Machine Learning Java library

Project link: https://github.com/BrandonHan73/apple_lib

Abstract

To avoid writing the same code for multiple projects, I decided to make a general-use library containing various tools I may need. The most useful component ended up being a neural network framework. Improving and expanding this subsection of the library deepened my understanding of machine learning and optimization. In addition, it mitigates the requirement of using Python for machine learning projects. Most developers end up using Python for AI due to the various established libraries and the simplicity of the Python language. In contrast, no viable machine learning libraries are available for languages such as C++ and Java. The goal of this project is to provide a framework that allows Java developers to play a stronger contribution to the AI field.

Artificial Neural Network

A neural network is used to approximate a function. It takes a list of n numbers and creates an output containing m values. The starting point is therefore a Java interface that does exactly this. It takes an array of floating point values and returns an array of floating point values. For backpropagation, the function needs to be differentiable, so the interface needs another method that provides the derivative of the function evaluated at a given input location. I also added the implementations of some common activation functions like ReLU, softmax, softplus, hyperbolic tangent, logistic, and swish.
These activations functions do not have parameters. They will always do exactly the same thing. To allow the network to learn, we need a layer with parameters. The most common layer is the affine transformation, in which each output is a linear combination of the inputs, which an additional term added afterward.
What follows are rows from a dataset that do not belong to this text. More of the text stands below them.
(** The types of the variables: bytes are bytes, counters are 64-bit words, and
    page addresses fit in 64 bits. *)
Definition pmm_wf (s : pmm_state) : Prop :=
  (forall i, 0 <= bitmap s i < 256) /\ 0 <= bitmapSize s < 2 ^ 48 /\
  0 <= freePages s < 2 ^ 64 /\ 0 <= usedPages s < 2 ^ 64.

(** What the bit operations leave alone. *)
Definition same_frame (s s' : pmm_state) : Prop :=
  bitmapAddr s' = bitmapAddr s /\ bitmapSize s' = bitmapSize s /\
  usablePages s' = usablePages s /\ pmm_lock s' = pmm_lock s /\ ram s' = ram s.

(** ** Bits of the bitmap *)

Lemma page_mask_bits j k :
  0 <= j < 8 -> 0 <= k -> Z.testbit (page_mask j) k = (k =? 7 - j).
Proof.
  intros Hj Hk. unfold page_mask. rewrite Z.shiftr_spec by lia.
  change 128 with (2 ^ 7). rewrite testbit_pow2 by lia. zcmp; lia.
Qed.

Lemma land_mask_eq0 b j :
  0 <= j < 8 -> (Z.land b (page_mask j) =? 0) = negb (Z.testbit b (7 - j)).
Proof.
  intros Hj. destruct (Z.testbit b (7 - j)) eqn:Hb; simpl.
  - apply Z.eqb_neq. intros H.
    assert (Z.testbit (Z.land b (page_mask j)) (7 - j) = false) as H'.
    { rewrite H. apply Z.testbit_0_l. }
    rewrite Z.land_spec, Hb, page_mask_bits, Z.eqb_refl in H' by lia. discriminate.
  - apply Z.eqb_eq. apply Z.bits_inj'. intros k Hk.
    rewrite Z.land_spec, page_mask_bits, Z.testbit_0_l by lia.
    destruct (Z.eqb_spec k (7 - j)) as [->|]; [now rewrite Hb|apply andb_false_r].
Qed.

Lemma page_split_inj p q : p / 8 = q / 8 -> 7 - p mod 8 = 7 - q mod 8 -> p = q.
Proof. intros. dm. Qed.

Lemma u8_testbit x k : 0 <= k < 8 -> Z.testbit (u8 x) k = Z.testbit x k.
Proof. intros H. unfold wrap. apply Z.mod_pow2_bits_low. lia. Qed.

Lemma pmm_bitmap_set_eq page s :
  page / 8 <= bitmapSize s ->
  pmm_bitmap_set page s =
  Ret (set_bitmap (upd (bitmap s) (page / 8)
         (u8 (Z.lor (bitmap s (page / 8)) (page_mask (page mod 8)))))
         (set_counts (u64 (freePages s - 1)) (u64 (usedPages s + 1)) s)).
Proof. intros H. unfold pmm_bitmap_set. destruct (Z.ltb_spec (bitmapSize s) (page / 8)); [lia|easy]. Qed.

Lemma pmm_bitmap_clear_eq page s :
  page / 8 <= bitmapSize s ->
  pmm_bitmap_clear page s =
  Ret (set_bitmap (upd (bitmap s) (page / 8)
         (u8 (Z.land (bitmap s (page / 8)) (Z.lnot (page_mask (page mod 8))))))
         (set_counts (u64 (freePages s + 1)) (u64 (usedPages s - 1)) s)).
Proof. intros H. unfold pmm_bitmap_clear. destruct (Z.ltb_spec (bitmapSize s) (page / 8)); [lia|easy]. Qed.

(** The effect of the two bit operations on the bits of all pages. *)
Lemma set_page_used b page q :
  Z.testbit (upd b (page / 8) (u8 (Z.lor (b (page / 8)) (page_mask (page mod 8)))) (q / 8))
    (7 - q mod 8)
  = if q =? page then true else Z.testbit (b (q / 8)) (7 - q mod 8).
Proof.
  pose proof (Z.mod_pos_bound page 8). pose proof (Z.mod_pos_bound q 8).
  destruct (Z.eqb_spec q page) as [->|Hne].
  - rewrite upd_eq, u8_testbit, Z.lor_spec, page_mask_bits by lia.
    rewrite Z.eqb_refl. apply orb_true_r.
  - destruct (Z.eq_dec (q / 8) (page / 8)) as [E|E].
    + rewrite E, upd_eq, u8_testbit, Z.lor_spec, page_mask_bits by lia.
      destruct (Z.eqb_spec (7 - q mod 8) (7 - page mod 8)); [|apply orb_false_r].
      exfalso. apply Hne. now apply page_split_inj.
    + now rewrite upd_ne.
Qed.

Lemma clear_page_used b page q :
  Z.testbit (upd b (page / 8) (u8 (Z.land (b (page / 8)) (Z.lnot (page_mask (page mod 8))))) (q / 8))
    (7 - q mod 8)
  = if q =? page then false else Z.testbit (b (q / 8)) (7 - q mod 8).
Proof.
  pose proof (Z.mod_pos_bound page 8). pose proof (Z.mod_pos_bound q 8).
  destruct (Z.eqb_spec q page) as [->|Hne].
  - rewrite upd_eq, u8_testbit, Z.land_spec, Z.lnot_spec, page_mask_bits by lia.
    rewrite Z.eqb_refl. apply andb_false_r.
  - destruct (Z.eq_dec (q / 8) (page / 8)) as [E|E].
    + rewrite E, upd_eq, u8_testbit, Z.land_spec, Z.lnot_spec, page_mask_bits by lia.
      destruct (Z.eqb_spec (7 - q mod 8) (7 - page mod 8)); [|apply andb_true_r].
      exfalso. apply Hne. now apply page_split_inj.
    + now rewrite upd_ne.
Qed.

Lemma upd_byte_range (b : Z -> Z) i x :
  (forall k, 0 <= b k < 256) -> forall k, 0 <= upd b i (u8 x) k < 256.
Proof.
  intros H k. unfold upd. destruct (k =? i); [|apply H].
  apply (wrap_range 8 x). lia.
Qed.

(** ** Searching *)

Section Search.
Variables (s : pmm_state) (npages lo : Z).
Hypothesis Hn : 1 <= npages < 2 ^ 31.

(** The run of free pages the scanner remembers at page [p], and that no
    sufficiently long run starting at or after [lo] ends at or before [p]. *)
Definition scan_inv (p : Z) (sc : scan) : Prop :=
  lo <= p /\
  (if inChunk sc
   then lo <= scan_base sc /\ scan_base sc + foundPages sc = p /\
        1 <= foundPages sc < npages /\ pages_free s (scan_base sc) (foundPages sc) /\
        (scan_base sc = lo \/ page_used s (scan_base sc - 1) = true)
   else foundPages sc = 0 /\ (p = lo \/ page_used s (p - 1) = true)) /\
  forall q, lo <= q -> q + npages <= p -> ~ pages_free s q npages.

Definition scan_result (hi v : Z) : Prop :=
  exists p, v = p * 4096 /\ lo <= p /\ p + npages <= hi /\ pages_free s p npages.

Lemma scan_step i j sc :
  0 <= lo -> 0 <= i < 2 ^ 48 -> 0 <= j < 8 -> scan_inv (i * 8 + j) sc ->
  Returns (scan_page s npages i j sc) (fun r =>
    match r with
    | inl v => scan_result (i * 8 + j + 1) v
    | inr sc' => scan_inv (i * 8 + j + 1) sc'
    end).
Proof.
  intros Hlo Hi Hj (Hlp & Hc & Hrun). set (p := i * 8 + j) in *.
  assert (page_used s p = Z.testbit (bitmap s i) (7 - j)) as Hbit.
  { unfold page_used, p. f_equal; [f_equal|]; dm. }
  assert (0 <= p < 2 ^ 51) as Hp.
  { unfold p. change (2 ^ 48) with 281474976710656 in Hi.
    change (2 ^ 51) with 2251799813685248. lia. }
  change (2 ^ 51) with 2251799813685248 in Hp.
  assert (forall b, 0 <= b < 2251799813685249 -> u64 (Z.shiftl b 12) = b * 4096) as Hshl.
  { intros b Hb. rewrite Z.shiftl_mul_pow2 by lia. change (2 ^ 12) with 4096.
    apply wrap_small. pow2_consts. lia. }
  unfold scan_page. rewrite land_mask_eq0, <- Hbit by lia. fold p.
  destruct (page_used s p) eqn:Hused; simpl.
  - (* a used page ends the chunk *)
    assert (forall sc', inChunk sc' = false -> foundPages sc' = 0 -> scan_inv (p + 1) sc') as Hend.
    { intros sc' E1 E2. split; [lia|]. split.
      - rewrite E1. split; [easy|]. right. now replace (p + 1 - 1) with p by lia.
      - intros q Hq Hqe Hf. destruct (Z.le_gt_cases (q + npages) p) as [|Hgt]; [now apply (Hrun q)|].
        rewrite (Hf p) in Hused by lia. discriminate. }
    destruct (inChunk sc) eqn:Hin; apply Returns_ret; apply Hend; auto. tauto.
  - (* a free page starts or extends the chunk *)
    set (sc1 := if inChunk sc then sc else mk_scan (foundPages sc) (u64 p) true).
    assert (lo <= scan_base sc1 /\ scan_base sc1 + foundPages sc1 = p /\
            0 <= foundPages sc1 < npages /\ pages_free s (scan_base sc1) (foundPages sc1 + 1) /\
            inChunk sc1 = true /\
            (scan_base sc1 = lo \/ page_used s (scan_base sc1 - 1) = true)) as
      (B1 & B2 & B3 & B4 & B5 & B6).
    { unfold sc1. destruct (inChunk sc) eqn:Hin.
      - destruct Hc as (H1 & H2 & H3 & H4 & H5). splits; auto; try lia.
        intros q Hq. destruct (Z.eq_dec q p) as [->|]; [easy|]. apply H4. lia.
      - destruct Hc as (H1 & H2). simpl. rewrite (wrap_small 64 p) by (pow2_consts; lia).
        rewrite H1. splits; try lia; [|exact H2].
        intros q Hq. now replace q with p by lia. }
    assert (npages < 2147483648) as Hn' by apply Hn.
    rewrite (swrap_small 32) by (change (2 ^ (32 - 1)) with 2147483648; lia).
    destruct (Z.eqb_spec (foundPages sc1 + 1) npages) as [E|E]; apply Returns_ret.
    + exists (scan_base sc1). rewrite Hshl by lia. rewrite <- E. splits; auto; lia.
    + split; [lia|]. rewrite B5. split.
      * simpl. splits; auto; lia.
      * intros q Hq Hqe Hf. destruct (Z.le_gt_cases (q + npages) p) as [|Hgt]; [now apply (Hrun q)|].
        destruct B6 as [B6|B6]; [lia|].
        rewrite (Hf (scan_base sc1 - 1)) in B6 by lia. discriminate.
Qed.

Lemma scan_range_spec i hi sc :
  0 <= lo -> 0 <= i <= hi -> hi < 2 ^ 48 -> scan_inv (i * 8) sc ->
  Returns (scan_range s npages i hi sc) (fun r =>
    match r with
    | inl v => scan_result (hi * 8) v
    | inr sc' => scan_inv (hi * 8) sc'
    end).
Proof.
  intros Hlo Hi Hhi Hinv. unfold scan_range.
  eapply Returns_mono.
  - apply (for_ret_Returns (fun k sc => scan_inv (k * 8) sc) (scan_result (hi * 8))); [exact Hinv|].
    intros k sc1 Hk Hk1. eapply Returns_mono.
    + apply (for_ret_Returns (fun j sc => scan_inv (k * 8 + j) sc)
               (fun v => scan_result (k * 8 + 8) v)).
      * now rewrite Z.add_0_r.
      * intros j sc2 Hj Hj1. eapply Returns_mono; [apply scan_step; [lia|lia|lia|exact Hj1]|].
        intros [v|sc'] H.
        -- destruct H as (q & -> & ? & ? & ?). exists q. splits; auto; lia.
        -- now rewrite Z.add_assoc.
    + intros [v|sc'] H; simpl in H.
      * destruct H as (q & -> & ? & ? & ?). exists q. splits; auto; lia.
      * now replace ((k + 1) * 8) with (k * 8 + 8) by lia.
  - intros [v|sc'] H; [exact H|].
    rewrite Z2Nat.id in H by lia. now replace (i + (hi - i)) with hi in H by lia.
Qed.

(** A search of a whole range from a fresh scanner. *)
Lemma scan_range_fresh hi b :
  0 <= lo <= hi * 8 -> lo mod 8 = 0 -> hi < 2 ^ 48 ->
  Returns (scan_range s npages (lo / 8) hi (mk_scan 0 b false)) (fun r =>
    match r with
    | inl v => scan_result (hi * 8) v
    | inr _ => forall q, lo <= q -> q + npages <= hi * 8 -> ~ pages_free s q npages
    end).
Proof.
  intros Hlo Hm Hhi. eapply Returns_mono.
  - apply (scan_range_spec (lo / 8) hi); try dm. split; [dm|]. simpl. split.
    + split; [easy|]. left. dm.
    + intros q H1 H2. dm.
  - intros [v|sc'] H; [exact H|]. apply H.
Qed.
End Search.

(** What [pmm_find_free] does: it returns the address of a run of [npages]
    free pages inside the bitmap when there is one, and panics otherwise. *)
Lemma pmm_find_free_spec npages s :
  1 <= npages < 2 ^ 31 -> pmm_wf s ->
  match pmm_find_free npages s with
  | Ret v => exists p, v = p * 4096 /\ 0 <= p /\ p + npages <= bitmapSize s * 8 /\
                       pages_free s p npages
  | Panic _ => forall q, 0 <= q -> q + npages <= bitmapSize s * 8 -> ~ pages_free s q npages
  | _ => False
  end.
Proof.
  intros Hn (_ & Hsz & _). unfold pmm_find_free.
  assert (forall b, Returns (scan_range s npages 0 (bitmapSize s) (mk_scan 0 b false)) (fun r =>
      match r with
      | inl v => scan_result s npages 0 (bitmapSize s * 8) v
      | inr _ => forall q, 0 <= q -> q + npages <= bitmapSize s * 8 -> ~ pages_free s q npages
      end)) as Hall.
  { intros b. apply (scan_range_fresh s npages 0 Hn); lia || reflexivity. }
  destruct (Z.ltb_spec HIGH_BYTE (bitmapSize s)) as [Hh|Hh].
  - destruct (scan_range_fresh s npages (HIGH_BYTE * 8) Hn (bitmapSize s) 0)
      as (r & E & Hr); [unfold HIGH_BYTE in *; lia|reflexivity|lia|].
    change (HIGH_BYTE * 8 / 8) with HIGH_BYTE in E. rewrite E. simpl.
    destruct r as [v|sc].
    + destruct Hr as (p & H1 & H2 & H3 & H4). exists p. unfold HIGH_BYTE in *. splits; auto; lia.
    + destruct (Hall (scan_base sc)) as (r & -> & Hr'). simpl.
      destruct r as [v|]; [|exact Hr'].
      destruct Hr' as (p & H1 & H2 & H3 & H4). exists p. splits; auto; lia.
  - destruct (Hall 0) as (r & -> & Hr). simpl. destruct r as [v|]; [|exact Hr].
    destruct Hr as (p & H1 & H2 & H3 & H4). exists p. splits; auto; lia.
Qed.

Lemma pmm_find_free32_spec npages s :
  1 <= npages < 2 ^ 31 -> pmm_wf s ->
  match pmm_find_free32 npages s with
  | Ret v => exists p, v = p * 4096 /\ 0 <= p /\ p + npages <= bitmapSize s * 8 /\
                       p + npages <= 2 ^ 20 /\ pages_free s p npages
  | Panic _ => forall q, 0 <= q -> q + npages <= Z.min (bitmapSize s * 8) (2 ^ 20) ->
                 ~ pages_free s q npages
  | _ => False
  end.
Proof.
  intros Hn (_ & Hsz & _). unfold pmm_find_free32.
  set (limit := if HIGH_BYTE <? bitmapSize s then HIGH_BYTE else bitmapSize s).
  assert (limit * 8 = Z.min (bitmapSize s * 8) (2 ^ 20) /\ 0 <= limit <= bitmapSize s) as [El Hl].
  { unfold limit, HIGH_BYTE. change (2 ^ 20) with 1048576. zcmp; lia. }
  destruct (scan_range_fresh s npages 0 Hn limit 0) as (r & E & Hr); [lia|reflexivity|lia|].
  change (0 / 8) with 0 in E. rewrite E. simpl. rewrite El in Hr. destruct r as [v|]; [|exact Hr].
  destruct Hr as (p & H1 & H2 & H3 & H4). exists p. splits; auto; lia.
Qed.

(** ** Marking and releasing ranges *)

(** [u64 (u64 x + k)] and friends. *)
Lemma u64_add_l x k : u64 (u64 x + k) = u64 (x + k).
Proof. unfold wrap. apply Zplus_mod_idemp_l. Qed.

Lemma u64_sub_r x k : u64 (k - u64 x) = u64 (k - x).
Proof. unfold wrap. apply Zminus_mod_idemp_r. Qed.

Lemma u64_sub_l x k : u64 (u64 x - k) = u64 (x - k).
Proof. unfold wrap. apply Zminus_mod_idemp_l. Qed.

Lemma page_iterations_eq lo n :
  0 <= lo < 2 ^ 52 -> 0 <= n < 2 ^ 31 -> page_iterations lo n = Z.to_nat n.
Proof.
  intros Hlo Hn. unfold page_iterations. f_equal. rewrite wrap_small; [lia|].
  change (2 ^ 52) with 4503599627370496 in *. pow2_consts. lia.
Qed.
The linear combination is performed by a matrix multiplication with a weight matrix. The additional term added at the end is called the bias. To deal with the bias, the bias trick is used. This essentially just appends an extra input to the provided input, so the bias values can be stored in the weight matrix.
Because the linear activation has parameters, they must be learned through optimization. Backpropagation uses gradients to determine how to iteratively update each parameter. As such, a new abstract class is needed. This abstract class is initialized with the function that it would like to optimize. It should be able to take inputs with the corresponding derivatives and update the parameters of the function accordingly. The most basic optimization method is stochastic gradient descent. The creation of an optimizer allows for the first test using a dataset. I will use the MNIST dataset because it is easily accessible and simple to learn.
Incorrectly classifed image Incorrectly classifed image Incorrectly classifed image
Plot of the validation accuracy after each training cycle, along with three examples of incorrectly classified images.
The simple affine transformation was able to achieve around 70% accuracy on this training set. However, there are still many improvements to be made. The first is to connect two functions in series. After each affine transformation, a non-linear activation function is added to remove the linear property of the classifier. A new structure is therefore needed. This structure takes an arbitrary number of functions and connects them in series. The structure in itself is the composition of all the functions. If the components of the composition contain parameters, an optimizer is needed to learn the parameters. This new optimizer takes a list of optimizers for each function and runs backpropagation through each layer. As a demonstration, I connected four functions in series, two of which are affine transformations. The last layer is a softmax function, which ensures the output of the function models a probability distribution. As such, a loss function class can be defined using the cross entropy loss.
Plot of the validation accuracy after each training cycle. I used six different networks, with two for each type of activation function. Network size is represented by opacity and activation functions are represented by colors. The accuracy and convergence speed are noticeably lower than the original version.
The optimizer was still able to learn a function. However, three major problems arose. First is that the resulting test accuracy was not as high. Second is that the convergence rate was much lower. Finally, the program took much longer to run. To fix the first two problems, a few tricks can be used. The first is weight initialization. Each weight can be sampled from a Gaussian distribution. The variance of the distribution can be manipulated to control the variance of the outputs of each layer. If the variance of each layer remains around the same, optimization using gradient-based methods becomes much more efficient.
Plot of the validation accuracy after each training cycle. With weight initialization, the function reached an accuracy of 92%.
The magic of weight initialization will always be amazing to me. The accuracy and convergence rate improved astronomically. Doing the same experiment with the basic affine transformations generated similar results, but only reached a final accuracy of 85%. We can finally see that the multi-layer function can outperform the standard affine transformation. Another thing to note is that the larger networks took longer to converge. However, this is to be expected because there are more parameters to learn.
To further improve performance, other optimization techniques can be tested. These include momentum, ADAGrad, RMSProp, and Adam. The idea behind these algorithms is to use the first and second moments of the derivatives to deduce more information about the loss landscape, steering away from local minima and increasing convergence rate. The network does too well on the MNIST dataset now, so to compare the optimizers, the Cifar-10 dataset will be used with a larger network. This makes learning much harder.
Plot of the validation accuracy after each training cycle. Compares the results of different optimizers.
The accuracy on this new dataset is much lower. The complexity of the new dataset will require a deeper network. To make deeper networks easier to optimize, residual layers will be used. Residual layers reintroduce the outputs of past layers by adding these outputs to the outputs of future layers. This allows deeper networks to model shallow networks, so deeper networks rarely perform worse than shallow networks.